Dataset entries
--

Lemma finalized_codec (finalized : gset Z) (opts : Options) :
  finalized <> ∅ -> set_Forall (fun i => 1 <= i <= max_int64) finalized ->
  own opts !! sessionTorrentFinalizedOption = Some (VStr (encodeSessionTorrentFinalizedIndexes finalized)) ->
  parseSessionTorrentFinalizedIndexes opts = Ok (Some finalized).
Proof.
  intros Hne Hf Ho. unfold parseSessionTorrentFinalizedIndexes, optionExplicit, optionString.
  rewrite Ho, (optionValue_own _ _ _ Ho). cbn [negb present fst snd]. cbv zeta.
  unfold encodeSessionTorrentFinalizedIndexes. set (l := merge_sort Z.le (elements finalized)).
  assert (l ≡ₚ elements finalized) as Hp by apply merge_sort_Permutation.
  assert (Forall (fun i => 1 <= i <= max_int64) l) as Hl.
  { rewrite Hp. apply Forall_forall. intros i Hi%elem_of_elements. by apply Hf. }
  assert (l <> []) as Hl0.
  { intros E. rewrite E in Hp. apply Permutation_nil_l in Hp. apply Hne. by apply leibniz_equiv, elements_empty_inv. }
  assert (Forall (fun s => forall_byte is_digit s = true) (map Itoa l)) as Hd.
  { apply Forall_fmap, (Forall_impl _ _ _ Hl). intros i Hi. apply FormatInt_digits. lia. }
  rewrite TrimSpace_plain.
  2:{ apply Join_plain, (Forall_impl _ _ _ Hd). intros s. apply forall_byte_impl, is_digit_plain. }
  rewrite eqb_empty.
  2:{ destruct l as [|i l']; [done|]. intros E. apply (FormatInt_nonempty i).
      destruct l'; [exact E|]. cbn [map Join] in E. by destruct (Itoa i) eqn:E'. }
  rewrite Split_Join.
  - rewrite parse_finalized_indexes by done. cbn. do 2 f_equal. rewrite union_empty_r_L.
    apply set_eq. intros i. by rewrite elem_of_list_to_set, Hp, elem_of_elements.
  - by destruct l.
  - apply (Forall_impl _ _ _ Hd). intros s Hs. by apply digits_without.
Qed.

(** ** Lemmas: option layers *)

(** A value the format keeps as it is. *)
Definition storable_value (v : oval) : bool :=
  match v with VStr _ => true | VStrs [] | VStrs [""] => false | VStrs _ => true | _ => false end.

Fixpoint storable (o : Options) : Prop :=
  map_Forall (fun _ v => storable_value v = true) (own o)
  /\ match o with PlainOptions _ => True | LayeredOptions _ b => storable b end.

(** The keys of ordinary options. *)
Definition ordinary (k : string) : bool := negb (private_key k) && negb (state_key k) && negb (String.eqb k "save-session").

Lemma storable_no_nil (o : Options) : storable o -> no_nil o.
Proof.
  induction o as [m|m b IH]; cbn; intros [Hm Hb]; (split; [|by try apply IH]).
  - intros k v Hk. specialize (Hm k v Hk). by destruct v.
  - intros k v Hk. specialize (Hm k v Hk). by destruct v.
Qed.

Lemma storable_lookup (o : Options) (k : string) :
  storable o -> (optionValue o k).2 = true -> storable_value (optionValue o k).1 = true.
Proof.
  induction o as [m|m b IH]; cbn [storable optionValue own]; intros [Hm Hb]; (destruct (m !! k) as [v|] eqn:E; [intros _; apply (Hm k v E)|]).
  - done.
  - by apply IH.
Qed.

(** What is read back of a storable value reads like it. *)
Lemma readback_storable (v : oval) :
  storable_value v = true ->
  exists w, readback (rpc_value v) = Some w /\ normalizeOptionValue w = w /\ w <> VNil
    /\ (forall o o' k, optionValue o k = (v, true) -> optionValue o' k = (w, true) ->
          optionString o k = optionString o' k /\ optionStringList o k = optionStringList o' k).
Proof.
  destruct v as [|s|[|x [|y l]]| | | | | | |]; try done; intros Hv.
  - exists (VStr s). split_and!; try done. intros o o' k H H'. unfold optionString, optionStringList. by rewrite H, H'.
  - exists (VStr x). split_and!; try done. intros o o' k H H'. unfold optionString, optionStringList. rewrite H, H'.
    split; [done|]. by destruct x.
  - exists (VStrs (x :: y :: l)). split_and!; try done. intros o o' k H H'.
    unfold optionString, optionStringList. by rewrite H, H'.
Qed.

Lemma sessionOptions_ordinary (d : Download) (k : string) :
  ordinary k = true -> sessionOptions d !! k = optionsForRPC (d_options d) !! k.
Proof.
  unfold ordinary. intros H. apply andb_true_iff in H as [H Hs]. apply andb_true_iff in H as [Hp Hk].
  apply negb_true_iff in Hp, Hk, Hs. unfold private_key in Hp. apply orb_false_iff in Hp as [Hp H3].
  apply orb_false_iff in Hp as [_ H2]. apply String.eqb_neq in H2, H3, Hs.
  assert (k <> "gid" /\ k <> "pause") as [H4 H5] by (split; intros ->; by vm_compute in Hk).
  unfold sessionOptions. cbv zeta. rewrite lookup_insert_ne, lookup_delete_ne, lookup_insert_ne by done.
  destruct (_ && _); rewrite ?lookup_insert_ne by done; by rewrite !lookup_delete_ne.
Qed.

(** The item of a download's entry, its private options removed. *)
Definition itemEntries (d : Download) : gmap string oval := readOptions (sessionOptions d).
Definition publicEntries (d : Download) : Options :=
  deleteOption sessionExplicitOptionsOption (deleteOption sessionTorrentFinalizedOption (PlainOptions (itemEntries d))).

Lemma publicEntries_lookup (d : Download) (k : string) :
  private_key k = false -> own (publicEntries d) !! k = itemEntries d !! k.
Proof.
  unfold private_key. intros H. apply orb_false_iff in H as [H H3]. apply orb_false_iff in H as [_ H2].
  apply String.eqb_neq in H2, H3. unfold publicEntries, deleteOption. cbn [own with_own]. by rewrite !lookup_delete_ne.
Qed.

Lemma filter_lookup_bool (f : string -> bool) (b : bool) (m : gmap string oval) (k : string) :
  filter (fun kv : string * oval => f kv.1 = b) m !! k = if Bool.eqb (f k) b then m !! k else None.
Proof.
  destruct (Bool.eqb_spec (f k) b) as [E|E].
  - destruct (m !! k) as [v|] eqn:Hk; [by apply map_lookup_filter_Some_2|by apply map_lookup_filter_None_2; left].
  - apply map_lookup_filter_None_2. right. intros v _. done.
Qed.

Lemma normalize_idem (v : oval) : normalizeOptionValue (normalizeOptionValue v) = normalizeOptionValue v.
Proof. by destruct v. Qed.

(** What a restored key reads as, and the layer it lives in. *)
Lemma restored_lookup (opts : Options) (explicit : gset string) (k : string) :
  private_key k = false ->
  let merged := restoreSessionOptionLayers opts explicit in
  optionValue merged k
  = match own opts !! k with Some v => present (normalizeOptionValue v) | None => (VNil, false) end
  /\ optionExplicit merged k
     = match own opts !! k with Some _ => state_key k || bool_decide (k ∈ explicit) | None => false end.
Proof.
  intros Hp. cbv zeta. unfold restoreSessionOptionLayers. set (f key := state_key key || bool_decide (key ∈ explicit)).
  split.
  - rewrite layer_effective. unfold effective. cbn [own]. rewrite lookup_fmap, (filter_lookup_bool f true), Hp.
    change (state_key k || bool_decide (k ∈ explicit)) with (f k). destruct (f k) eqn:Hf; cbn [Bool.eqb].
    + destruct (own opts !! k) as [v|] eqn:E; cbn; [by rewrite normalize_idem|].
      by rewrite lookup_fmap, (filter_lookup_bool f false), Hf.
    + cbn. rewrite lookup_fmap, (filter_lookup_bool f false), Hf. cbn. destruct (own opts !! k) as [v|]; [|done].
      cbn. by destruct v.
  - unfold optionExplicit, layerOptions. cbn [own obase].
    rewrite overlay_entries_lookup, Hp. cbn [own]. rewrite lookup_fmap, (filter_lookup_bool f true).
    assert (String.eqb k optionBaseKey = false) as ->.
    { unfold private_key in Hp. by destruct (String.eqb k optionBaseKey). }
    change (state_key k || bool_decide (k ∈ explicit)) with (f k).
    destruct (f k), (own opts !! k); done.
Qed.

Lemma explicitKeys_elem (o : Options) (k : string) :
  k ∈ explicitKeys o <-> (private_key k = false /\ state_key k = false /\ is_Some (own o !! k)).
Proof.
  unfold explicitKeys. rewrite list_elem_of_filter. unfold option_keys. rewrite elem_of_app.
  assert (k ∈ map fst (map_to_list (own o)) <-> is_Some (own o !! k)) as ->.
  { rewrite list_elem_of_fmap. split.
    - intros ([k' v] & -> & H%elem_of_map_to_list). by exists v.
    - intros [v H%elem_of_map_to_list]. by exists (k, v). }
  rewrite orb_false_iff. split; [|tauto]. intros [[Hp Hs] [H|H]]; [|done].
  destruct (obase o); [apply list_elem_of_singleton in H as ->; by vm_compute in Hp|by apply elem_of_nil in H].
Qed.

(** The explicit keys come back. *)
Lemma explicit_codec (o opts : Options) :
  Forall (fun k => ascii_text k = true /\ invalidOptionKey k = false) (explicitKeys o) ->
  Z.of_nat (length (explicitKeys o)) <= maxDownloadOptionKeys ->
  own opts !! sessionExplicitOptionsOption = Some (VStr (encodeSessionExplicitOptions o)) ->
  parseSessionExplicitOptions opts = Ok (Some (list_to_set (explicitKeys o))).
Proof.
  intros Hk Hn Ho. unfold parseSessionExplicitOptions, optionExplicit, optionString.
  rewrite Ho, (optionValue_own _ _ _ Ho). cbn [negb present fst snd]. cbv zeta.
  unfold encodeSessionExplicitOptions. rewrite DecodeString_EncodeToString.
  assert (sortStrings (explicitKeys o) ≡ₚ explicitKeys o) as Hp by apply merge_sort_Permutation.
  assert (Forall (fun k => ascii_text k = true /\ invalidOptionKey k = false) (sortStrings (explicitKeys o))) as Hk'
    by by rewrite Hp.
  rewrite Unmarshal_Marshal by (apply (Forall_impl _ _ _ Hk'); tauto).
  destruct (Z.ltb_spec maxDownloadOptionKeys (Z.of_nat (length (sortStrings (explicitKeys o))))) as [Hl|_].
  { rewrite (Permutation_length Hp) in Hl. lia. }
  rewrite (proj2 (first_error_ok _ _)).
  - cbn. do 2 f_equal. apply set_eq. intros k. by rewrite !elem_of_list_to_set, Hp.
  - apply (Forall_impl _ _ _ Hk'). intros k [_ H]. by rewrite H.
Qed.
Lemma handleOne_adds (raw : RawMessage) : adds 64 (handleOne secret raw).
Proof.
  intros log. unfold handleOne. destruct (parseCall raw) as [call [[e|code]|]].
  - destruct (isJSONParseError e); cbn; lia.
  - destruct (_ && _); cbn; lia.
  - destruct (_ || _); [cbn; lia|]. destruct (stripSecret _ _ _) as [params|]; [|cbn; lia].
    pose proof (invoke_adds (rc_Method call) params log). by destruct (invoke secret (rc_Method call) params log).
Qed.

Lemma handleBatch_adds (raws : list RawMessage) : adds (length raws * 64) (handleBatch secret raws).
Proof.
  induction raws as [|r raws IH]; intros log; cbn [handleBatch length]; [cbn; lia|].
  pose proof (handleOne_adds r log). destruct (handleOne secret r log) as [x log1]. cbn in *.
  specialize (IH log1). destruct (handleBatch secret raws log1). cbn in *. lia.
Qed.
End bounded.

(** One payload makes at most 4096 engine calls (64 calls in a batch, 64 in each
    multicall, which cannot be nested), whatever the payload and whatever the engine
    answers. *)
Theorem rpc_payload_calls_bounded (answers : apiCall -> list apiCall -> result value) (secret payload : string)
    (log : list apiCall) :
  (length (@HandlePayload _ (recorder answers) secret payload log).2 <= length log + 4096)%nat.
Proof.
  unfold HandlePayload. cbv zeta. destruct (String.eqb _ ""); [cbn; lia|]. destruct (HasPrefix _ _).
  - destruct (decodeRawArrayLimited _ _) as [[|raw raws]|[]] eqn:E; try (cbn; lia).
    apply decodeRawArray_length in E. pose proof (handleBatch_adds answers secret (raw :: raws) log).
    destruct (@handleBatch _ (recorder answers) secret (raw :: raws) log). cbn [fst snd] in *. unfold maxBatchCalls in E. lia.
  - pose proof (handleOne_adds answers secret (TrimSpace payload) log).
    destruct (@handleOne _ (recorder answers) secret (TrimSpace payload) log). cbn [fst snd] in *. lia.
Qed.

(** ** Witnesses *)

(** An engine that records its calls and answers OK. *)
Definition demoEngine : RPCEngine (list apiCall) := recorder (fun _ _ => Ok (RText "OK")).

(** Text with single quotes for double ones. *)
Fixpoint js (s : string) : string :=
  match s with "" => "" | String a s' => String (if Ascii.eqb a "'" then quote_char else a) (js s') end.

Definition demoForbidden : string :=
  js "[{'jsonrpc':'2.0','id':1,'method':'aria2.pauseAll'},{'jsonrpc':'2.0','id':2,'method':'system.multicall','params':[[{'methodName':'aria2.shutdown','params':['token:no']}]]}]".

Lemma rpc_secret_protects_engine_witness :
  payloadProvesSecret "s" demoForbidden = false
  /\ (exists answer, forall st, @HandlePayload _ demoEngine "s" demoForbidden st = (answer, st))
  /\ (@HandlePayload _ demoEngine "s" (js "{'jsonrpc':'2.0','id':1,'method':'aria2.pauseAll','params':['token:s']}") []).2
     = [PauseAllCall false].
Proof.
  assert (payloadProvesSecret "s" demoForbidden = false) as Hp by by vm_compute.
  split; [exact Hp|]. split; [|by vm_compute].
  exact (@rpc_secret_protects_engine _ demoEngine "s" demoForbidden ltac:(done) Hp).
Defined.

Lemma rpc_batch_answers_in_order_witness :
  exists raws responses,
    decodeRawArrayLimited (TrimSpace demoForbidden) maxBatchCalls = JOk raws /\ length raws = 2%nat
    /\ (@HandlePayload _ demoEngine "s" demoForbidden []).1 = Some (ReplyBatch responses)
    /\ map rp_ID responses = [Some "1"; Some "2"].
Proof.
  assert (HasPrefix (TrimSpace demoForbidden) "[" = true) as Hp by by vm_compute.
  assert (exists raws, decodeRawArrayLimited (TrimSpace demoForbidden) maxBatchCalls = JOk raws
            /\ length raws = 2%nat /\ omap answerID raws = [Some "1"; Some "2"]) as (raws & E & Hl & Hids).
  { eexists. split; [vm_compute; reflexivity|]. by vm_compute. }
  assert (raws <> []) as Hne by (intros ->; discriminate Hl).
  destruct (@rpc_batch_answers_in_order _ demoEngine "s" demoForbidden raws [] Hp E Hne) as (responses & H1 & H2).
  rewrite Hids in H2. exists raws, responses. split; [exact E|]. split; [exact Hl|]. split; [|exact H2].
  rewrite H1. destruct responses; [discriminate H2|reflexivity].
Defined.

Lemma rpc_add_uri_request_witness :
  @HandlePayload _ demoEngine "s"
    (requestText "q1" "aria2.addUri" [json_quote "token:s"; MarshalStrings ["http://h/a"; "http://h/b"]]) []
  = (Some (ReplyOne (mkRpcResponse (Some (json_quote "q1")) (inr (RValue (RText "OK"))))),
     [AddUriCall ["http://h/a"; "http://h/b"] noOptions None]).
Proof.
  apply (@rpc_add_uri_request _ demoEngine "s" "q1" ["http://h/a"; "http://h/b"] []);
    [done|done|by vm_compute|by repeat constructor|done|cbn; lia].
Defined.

--

How to complete this task: Look through the data above and report every line in which "sessionTorrentFinalizedOption" appears.

Reply to the exercise:
  own opts !! sessionTorrentFinalizedOption = Some (VStr (encodeSessionTorrentFinalizedIndexes finalized)) ->
  deleteOption sessionExplicitOptionsOption (deleteOption sessionTorrentFinalizedOption (PlainOptions (itemEntries d))).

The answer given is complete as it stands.